**Problem to solve**.
Quote verbatim the span of lines that begins the listing below and closes with the line containing "begins x (with_inboxes".
━━━━━ Data to examine
Definition close (c : positive) (chs : channels) : channels :=
  alter (fun ch => Chan (queue ch) (capacity ch) false) c chs.
Definition with_index (h : SubscriptionHub) (x : audience) : audience :=
  Audience h (inboxes x) (tasks x) (casts x) (made x) (published x).
Definition at_task (c : positive) (tk : task) (x : audience) : audience :=
  Audience (index x) (inboxes x) (<[c := tk]> (tasks x)) (casts x) (made x) (published x).
Definition gone_at (c : positive) (tk : task) (x : audience) : audience :=
  Audience (index x) (close c (inboxes x)) (<[c := tk]> (tasks x)) (casts x) (made x) (published x).
Definition at_cast (b : nat) (ct : cast) (x : audience) : audience :=
  Audience (index x) (inboxes x) (tasks x) (<[b := ct]> (casts x)) (made x) (published x).
Definition with_inboxes (chs : channels) (x : audience) : audience :=
  Audience (index x) chs (tasks x) (casts x) (made x) (published x).

Section Audience.
Context `{Unicode, JsonText, GqlParser}.
Variable prefix : string.
Abbreviation client c := (Actor c prefix c).

(** Something new: a client, something its loop hears, a broadcast, or a task stopped. *)
Inductive begins : audience -> audience -> Prop :=
| connects x c cap : tasks x !! c = None ->
    begins x (Audience (index x) (<[c := Chan [] cap true]> (inboxes x)) (<[c := Resting false]> (tasks x)) (casts x) (made x) (published x))
| hears x c ini i st out : tasks x !! c = Some (Resting ini) ->
    actor_turn (client c) (ActorState (index x) ini) i = (st, out, Continue) -> hub st = index x ->
    begins x (at_task c (Resting (initialized st)) x)
| writes x c ini m q cap : tasks x !! c = Some (Resting ini) -> inboxes x !! c = Some (Chan (m :: q) cap true) ->
    begins x (with_inboxes (<[c := Chan q cap true]> (inboxes x)) x)
| subscribes x c text j s payload t root : tasks x !! c = Some (Resting true) -> unlocked x ->
    json_read text = Some j -> client_message_of j = Some (Subscribe s payload) ->
    has_subscription c s (index x) = false ->
    derive_subscription_topic prefix (sp_query payload) (sp_variables payload) = Ok (t, root) ->
    begins x (at_task c (Cleared s t root) x)
| completes x c ini text j s t h : tasks x !! c = Some (Resting ini) -> unlocked x ->
    json_read text = Some j -> client_message_of j = Some (CComplete s) ->
    take_subscription c s (index x) = Some (t, h) ->
    begins x (at_task c (Taking ini s t) (with_index h x))
| breaks x c ini i st out l h : tasks x !! c = Some (Resting ini) -> unlocked x ->
    actor_turn (client c) (ActorState (index x) ini) i = (st, out, Break) ->
    take_connection c (index x) = Some (l, h) ->
    begins x (at_task c (Leaving l) (with_index h x))
| breaks_empty x c ini i st out : tasks x !! c = Some (Resting ini) -> unlocked x ->
    actor_turn (client c) (ActorState (index x) ini) i = (st, out, Break) ->
    take_connection c (index x) = None ->
    begins x (gone_at c Ended x)
| publishes x b t payload subs : casts x !! b = None -> topics (index x) !! t = Some subs ->
    begins x (Audience (index x) (inboxes x) (tasks x) (<[b := Sending payload subs []]> (casts x)) (made x) ((t, payload) :: published x))
| is_stopped x c tk : tasks x !! c = Some tk -> is_gone (Some tk) = false ->
    begins x (gone_at c Stopped x).
(** What a client began goes on. *)
Inductive client_goes_on : audience -> audience -> Prop :=
| lists x c s t root : tasks x !! c = Some (Cleared s t root) ->
    let r := Registration c s t root c in
    client_goes_on x (Audience (list_subscription r (index x)) (inboxes x) (<[c := Adding s t]> (tasks x)) (casts x) (r :: made x) (published x))
| records x c s t : tasks x !! c = Some (Adding s t) -> unlocked x ->
    client_goes_on x (at_task c (Resting true) (with_index (record_subscription c s t (index x)) x))
| unlists x c ini s t : tasks x !! c = Some (Taking ini s t) ->
    client_goes_on x (at_task c (Resting ini) (with_index (unlist_subscription c s t (index x)) x))
| ends x c l : tasks x !! c = Some (Leaving l) ->
    client_goes_on x (gone_at c Ended (with_index (unlist_all c l (index x)) x)).
(** What a broadcast began goes on. *)
Inductive cast_goes_on : audience -> audience -> Prop :=
| sends x b payload r rest dead chs : casts x !! b = Some (Sending payload (r :: rest) dead) ->
    send_one payload r (inboxes x) = Ok chs ->
    cast_goes_on x (at_cast b (Sending payload rest dead) (with_inboxes chs x))
| finds_closed x b payload r rest dead : casts x !! b = Some (Sending payload (r :: rest) dead) ->
    send_one payload r (inboxes x) = Err SendClosed ->
    cast_goes_on x (at_cast b (Sending payload rest (dead ++ [(conn_id r, sub_id r)])) x)
| finds_full x b payload r rest dead : casts x !! b = Some (Sending payload (r :: rest) dead) ->
    send_one payload r (inboxes x) = Err SendFull ->
    cast_goes_on x (at_cast b (Sending payload rest dead) x)
| has_sent x b payload dead : casts x !! b = Some (Sending payload [] dead) ->
    cast_goes_on x (at_cast b (Cleaning dead) x)
| cleans x b c s dead t h : casts x !! b = Some (Cleaning ((c, s) :: dead)) -> unlocked x ->
    take_subscription c s (index x) = Some (t, h) ->
    cast_goes_on x (at_cast b (Removing c s t dead) (with_index h x))
| skips x b c s dead : casts x !! b = Some (Cleaning ((c, s) :: dead)) -> unlocked x ->
    take_subscription c s (index x) = None ->
    cast_goes_on x (at_cast b (Cleaning dead) x)
| removes x b c s t dead : casts x !! b = Some (Removing c s t dead) ->
    cast_goes_on x (at_cast b (Cleaning dead) (with_index (unlist_subscription c s t (index x)) x))
| returns x b : casts x !! b = Some (Cleaning []) ->
    cast_goes_on x (Audience (index x) (inboxes x) (tasks x) (delete b (casts x)) (made x) (published x)).
Definition goes_on (x y : audience) : Prop := client_goes_on x y \/ cast_goes_on x y.
Definition audience_step (x y : audience) : Prop := begins x y \/ goes_on x y.
Definition nobody : audience := Audience hub_new ∅ ∅ ∅ [] [].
━━━━━━━━━━
**Result for this exercise**.
Definition close (c : positive) (chs : channels) : channels :=
  alter (fun ch => Chan (queue ch) (capacity ch) false) c chs.
Definition with_index (h : SubscriptionHub) (x : audience) : audience :=
  Audience h (inboxes x) (tasks x) (casts x) (made x) (published x).
Definition at_task (c : positive) (tk : task) (x : audience) : audience :=
  Audience (index x) (inboxes x) (<[c := tk]> (tasks x)) (casts x) (made x) (published x).
Definition gone_at (c : positive) (tk : task) (x : audience) : audience :=
  Audience (index x) (close c (inboxes x)) (<[c := tk]> (tasks x)) (casts x) (made x) (published x).
Definition at_cast (b : nat) (ct : cast) (x : audience) : audience :=
  Audience (index x) (inboxes x) (tasks x) (<[b := ct]> (casts x)) (made x) (published x).
Definition with_inboxes (chs : channels) (x : audience) : audience :=
  Audience (index x) chs (tasks x) (casts x) (made x) (published x).

Section Audience.
Context `{Unicode, JsonText, GqlParser}.
Variable prefix : string.
Abbreviation client c := (Actor c prefix c).

(** Something new: a client, something its loop hears, a broadcast, or a task stopped. *)
Inductive begins : audience -> audience -> Prop :=
| connects x c cap : tasks x !! c = None ->
    begins x (Audience (index x) (<[c := Chan [] cap true]> (inboxes x)) (<[c := Resting false]> (tasks x)) (casts x) (made x) (published x))
| hears x c ini i st out : tasks x !! c = Some (Resting ini) ->
    actor_turn (client c) (ActorState (index x) ini) i = (st, out, Continue) -> hub st = index x ->
    begins x (at_task c (Resting (initialized st)) x)
| writes x c ini m q cap : tasks x !! c = Some (Resting ini) -> inboxes x !! c = Some (Chan (m :: q) cap true) ->
    begins x (with_inboxes (<[c := Chan q cap true]> (inboxes x)) x)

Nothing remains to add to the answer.